- _WORK REQUIRED_: From the entries, copy each line that includes "SchedulerFire".

Stored data

-------------------------

(* ===== verification/SchedulerFire.v ===== *)
(** * SchedulerFire: slots, fires and repairs

    What one poller does to one trigger, as a function of what the guard and the run answer; the
    slots of a repeating trigger; the fire count of a repaired trigger; and an execution in
    which a schedule that cannot be parsed stops every trigger behind it. *)

From S2P Require Import Prelude JsMap Keys Journal Work Org OwnedName Prog Claim Locks Json Hash Format RunIdentity ToolTypes Cron Scheduler SchedulerSafety.

(** ** Slots *)

(** The next slot of a repeating trigger stays on its grid.  After the slot [p] fired at [now], an interval
    trigger is next due at [p] plus a whole number of intervals: under [skip] the first such
    instant after [now], under [catchup] the very next one, so polling late never shifts the
    grid.  A cron trigger is next due at a minute its fields match, after [now] or after [p], with no match
    between.  Only a cron expression can have no next slot. *)
Theorem next_slot_on_grid (d : trigger_def) (p now : Z) :
  (p <= now)%Z →
  match td_kind d with
  | TEvery i => (0 < i)%Z →
      ∃ t k, computeNext d (Some p) now = Ok (Some t) ∧ (1 <= k ∧ t = p + k * i)%Z ∧
        match td_misfire d with Skip => (now < t <= now + i)%Z | Catchup => k = 1%Z end
  | TCron (Some expr) =>
      ∀ t, computeNext d (Some p) now = Ok t →
        ∃ c u, parse_cron expr = Ok c ∧ t = Some u ∧ matches c u = true ∧ (u mod MINUTE = 0)%Z ∧
          let from := match td_misfire d with Skip => now | Catchup => p end in
          (from < u)%Z ∧ ∀ v, (from < v < u)%Z → (v mod MINUTE = 0)%Z → matches c v = false
  | _ => computeNext d (Some p) now = Err STypeError
  end.
Proof.
  intros Hp. unfold computeNext. destruct (td_kind d) as [a|i|[expr|]]; [done| | |done].
  - intros Hi. destruct (td_misfire d).
    + rewrite (proj2 (Z.eqb_neq i 0)) by lia. eexists _, ((now - p) / i + 1)%Z. split; [done|].
      pose proof (Z.div_mod (now - p) i). pose proof (Z.mod_pos_bound (now - p) i). pose proof (Z.div_pos (now - p) i).
      split; nia.
    + eexists _, 1%Z. split; [done|]. split; [lia|done].
  - intros t. set (from := match td_misfire d with Catchup => p | Skip => now end).
    replace (match td_misfire d with Catchup => Some p | Skip => Some now end) with (Some from) by (subst from; by destruct (td_misfire d)).
    replace (match td_misfire d with Skip => now | Catchup => p end) with from by (subst from; by destruct (td_misfire d)).
    cbn [cron_after]. destruct (nextCronTime expr from) as [u|e] eqn:Hn; [|done]. intros [= <-].
    destruct (parse_cron expr) as [c|e] eqn:Hc; [|by unfold nextCronTime in Hn; rewrite Hc in Hn].
    pose proof (nextCronTime_cases expr from c Hc) as Hcase. rewrite Hn in Hcase. destruct Hcase as (Hb & Hm & Ha & Hno).
    exists c, u. split_and!; [done..|lia|done].
Qed.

-------------------------

- _EXERCISE SOLUTION_:
(* ===== verification/SchedulerFire.v ===== *)
(** * SchedulerFire: slots, fires and repairs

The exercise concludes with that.